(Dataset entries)

◇ ◇ ◇ ◇

(** * Tic-tac-toe solver of [gameHome.tsx]: outcome evaluator, alpha-beta
    search and move selector

    The three functions [checkWinner], [minimax] and [getBestMove] of
    [src/screenComponents/game-home/gameHome.tsx] are embedded as Rocq
    functions.  The board is a JavaScript array that the search mutates in
    place; it is modelled as a list threaded through a small state monad, so
    that the place/undo discipline of the source is visible in the model.
    The recursion of [minimax] is not structural; the model takes a fuel
    argument and the development proves that fuel above the number of empty
    cells always suffices. *)

From Stdlib Require Import ZArith Lia Bool.
From stdpp Require Import base decidable option list sorting.

Local Open Scope Z_scope.

(** ** Data model *)

(** [type Mark = 'X' | 'O' | null]: a cell is [Some X], [Some O] or [None]
    (the source's [null]). *)
Inductive mark : Type := X | O.

#[global] Instance mark_eq_dec : EqDecision mark.
Proof. solve_decision. Defined.

Abbreviation Mark := (option mark).
Abbreviation Board := (list Mark).

(** What [checkWinner] returns, [Mark | 'draw' | null]: the mark read from
    the board at a completed line, the string ['draw'], or [null]. *)
Inductive outcome : Type :=
| RMark (m : mark)
| RDraw
| RNull.

(** JavaScript numbers as the search uses them: integers (depths and the
    scores [10 - depth], [depth - 10], [0], which doubles represent exactly)
    and the two infinities that initialise the bounds. *)
Inductive num : Type :=
| NegInf
| Fin (z : Z)
| PosInf.
Lemma maybe_commit_inv write_frequency idx log log' r :
  maybe_commit lmdb_ok write_frequency idx log = (log', r) ->
  exists ext, log' = (log ++ ext)%list
    /\ Forall (fun e => e = ECommit \/ e = EBegin) ext
    /\ (forall u, r = OK u ->
          write_frequency <> 0%Z /\ ext = commit_events write_frequency idx).
Proof.
  unfold maybe_commit, commit_events. intros H.
  destruct (Z.eqb_spec write_frequency 0) as [Hw|Hw].
  { injection H as <- <-. exists []. rewrite app_nil_r.
    repeat split; [constructor | discriminate | discriminate]. }
  destruct (Z.of_nat idx mod write_frequency =? 0)%Z.
  - apply bind_inv in H as [(e & H & ->) | ([] & log1 & H & K)];
      apply lmdb_inv in H as [(-> & H & _) | (-> & H)]; try discriminate.
    { exists []. rewrite app_nil_r.
      repeat split; [constructor | discriminate | discriminate]. }
    apply lmdb_inv in K as [(-> & -> & _) | (-> & ->)].
    + exists [ECommit; EBegin]. rewrite <- app_assoc.
      split; [done|]. split; [|done].
      constructor; [now left | constructor; [now right | constructor]].
    + exists [ECommit].
      split; [done|]. split; [|discriminate].
      constructor; [now left | constructor].
  - injection H as <- <-. exists []. rewrite app_nil_r.
    repeat split; [constructor | done].
Qed.

(** Whatever the outcome, the loop only reads dataset files, puts dataset
    records under their sequential keys, commits and begins; when it runs
    to its end, its events are those of every index in turn. *)
Lemma write_loop_inv self write_frequency idxs log log' r :
  write_loop files lmdb_ok self write_frequency idxs log = (log', r) ->
  exists ext, log' = (log ++ ext)%list
    /\ Forall (loop_event files self) ext
    /\ (forall u, r = OK u ->
          ext = flat_map (record_events files self write_frequency) idxs
          /\ Forall (fun idx => is_Some (record_at files self idx)) idxs
          /\ (idxs <> [] -> write_frequency <> 0%Z)).
Proof.
  revert log. induction idxs as [|idx rest IH]; intros log H; simpl in H.
  { injection H as <- <-. exists []. rewrite app_nil_r.
    repeat split; [constructor | constructor | done]. }
  apply bind_inv in H as [(e & H & ->) | (data & log1 & H & K)];
    apply ImageListRaw_getitem_inv in H as (ext1 & -> & R1 & D).
  { exists ext1. repeat split;
      [now apply Forall_loop_event_reads | discriminate..]. }
  destruct (D data eq_refl) as (p & mp & img & label & mask & Hrec & -> & ->).
  clear D. apply Forall_loop_event_reads in R1.
  apply bind_inv in K as [(e & H & ->) | ([] & log2 & H & K)];
    apply lmdb_inv in H as [(-> & H & _) | (-> & H)]; try discriminate.
  { exists [ERead p; ERead mp]. repeat split; [done | discriminate..]. }
  assert (P : loop_event files self (EPut (Py.format_idx idx) (PyTuple3 img label mask))).
  { right; left. exists idx, p, mp, (PyTuple3 img label mask). auto. }
  apply bind_inv in K as [(e & H' & ->) | ([] & log3 & H' & K)];
    apply maybe_commit_inv in H' as (ext2 & -> & R2 & C).
  { exists ([ERead p; ERead mp; EPut (Py.format_idx idx) (PyTuple3 img label mask)]
            ++ ext2)%list.
    rewrite <- !app_assoc. repeat split; try discriminate.
    inversion R1 as [|? ? Rp R1']. inversion R1' as [|? ? Rmp _].
    repeat (constructor; [assumption|]).
    eapply Forall_impl; [exact R2|].
    intros e' [-> | ->]; unfold loop_event; auto. }
  destruct (C tt eq_refl) as (Hw & ->). clear C.
  apply IH in K as (ext3 & -> & R3 & S).
  exists ([ERead p; ERead mp; EPut (Py.format_idx idx) (PyTuple3 img label mask)]
          ++ commit_events write_frequency idx ++ ext3)%list.
  split; [now rewrite <- !app_assoc|]. split.
  - inversion R1 as [|? ? Rp R1']. inversion R1' as [|? ? Rmp _].
    repeat (constructor; [assumption|]).
    apply Forall_app. split; [|exact R3].
    eapply Forall_impl; [exact R2|].
    intros e' [-> | ->]; unfold loop_event; auto.
  - intros u ->. destruct (S u eq_refl) as (-> & Hall & _).
    split; [|split; [constructor; [rewrite Hrec; eauto | exact Hall] | done]].
    cbn [flat_map]. rewrite (record_events_Some _ write_frequency _ _ _ _ Hrec).
    now rewrite <- app_assoc.
Qed.

Lemma data_keys_length n : length (data_keys n) = n.
Proof. unfold data_keys. now rewrite length_map, length_seq. Qed.

(** The metadata transaction either runs to its end or stops somewhere
    along [finalization], with an abort when it stops inside the
    [with] block. *)
Lemma write_meta_inv self log log' r :
  write_meta lmdb_ok self (data_keys (ImageListRaw_len self)) log = (log', r) ->
  exists pre ab,
    log' = (log ++ pre ++ ab)%list
    /\ pre `prefix_of` [EBegin;
          EPut "__keys__" (PyList (data_keys (ImageListRaw_len self)));
          EPut "__len__" (PyInt (Z.of_nat (ImageListRaw_len self)));
          EPut "__classnum__" (PyInt (classnum self));
          ECommit]
    /\ (ab = [] \/ ab = [EAbort])
    /\ (forall u, r = OK u -> ab = [] /\ pre = [EBegin;
          EPut "__keys__" (PyList (data_keys (ImageListRaw_len self)));
          EPut "__len__" (PyInt (Z.of_nat (ImageListRaw_len self)));
          EPut "__classnum__" (PyInt (classnum self));
          ECommit]).
Proof.
  unfold write_meta, with_txn. rewrite data_keys_length.
  set (k1 := EPut "__keys__" _). set (k2 := EPut "__len__" _).
  set (k3 := EPut "__classnum__" _).
  intros H.
  assert (P : forall n, take n [EBegin; k1; k2; k3; ECommit]
                        `prefix_of` [EBegin; k1; k2; k3; ECommit])
    by (intros n; apply prefix_take).
  apply bind_inv in H as [(e & H & ->) | ([] & log1 & H & K)];
    apply lmdb_inv in H as [(-> & H & _) | (-> & H)]; try discriminate.
  { exists [], []. rewrite !app_nil_r. repeat split; auto using prefix_nil; discriminate. }
  destruct (bind _ _ _) as [log2 [[]|e]] eqn:B.
  - apply bind_inv_OK in B as ([] & l1 & H1 & B). apply lmdb_inv_OK in H1 as ->.
    apply bind_inv_OK in B as ([] & l2 & H2 & B). apply lmdb_inv_OK in H2 as ->.
    apply lmdb_inv_OK in B as ->.
    apply lmdb_inv in K as [(-> & -> & _) | (-> & ->)].
    + exists [EBegin; k1; k2; k3; ECommit], []. rewrite <- !app_assoc.
      repeat split; auto.
    + exists [EBegin; k1; k2; k3], []. rewrite <- !app_assoc.
      repeat split; auto; [apply (P 4%nat) | discriminate..].
  - injection K as <- <-.
    apply bind_inv in B as [(e' & H1 & _) | ([] & l1 & H1 & B)];
      apply lmdb_inv in H1 as [(-> & H1 & _) | (-> & H1)]; try discriminate.
    { exists [EBegin], [EAbort]. rewrite <- !app_assoc.
      repeat split; auto; [apply (P 1%nat) | discriminate..]. }
    apply bind_inv in B as [(e' & H2 & _) | ([] & l2 & H2 & B)];
      apply lmdb_inv in H2 as [(-> & H2 & _) | (-> & H2)]; try discriminate.
    { exists [EBegin; k1], [EAbort]. rewrite <- !app_assoc.
      repeat split; auto; [apply (P 2%nat) | discriminate..]. }
    apply lmdb_inv in B as [(_ & [=] & _) | (-> & _)].
    exists [EBegin; k1; k2], [EAbort]. rewrite <- !app_assoc.
    repeat split; auto; [apply (P 3%nat) | discriminate..].
Qed.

◇ ◇ ◇ ◇

__WHAT IS BEING ASKED__
Copy, please, every line from the start of the entries down to the line that holds "cells always suffices. *)", with both of those lines included and no others.

__FINISHED TASK__
(** * Tic-tac-toe solver of [gameHome.tsx]: outcome evaluator, alpha-beta
    search and move selector

    The three functions [checkWinner], [minimax] and [getBestMove] of
    [src/screenComponents/game-home/gameHome.tsx] are embedded as Rocq
    functions.  The board is a JavaScript array that the search mutates in
    place; it is modelled as a list threaded through a small state monad, so
    that the place/undo discipline of the source is visible in the model.
    The recursion of [minimax] is not structural; the model takes a fuel
    argument and the development proves that fuel above the number of empty
    cells always suffices. *)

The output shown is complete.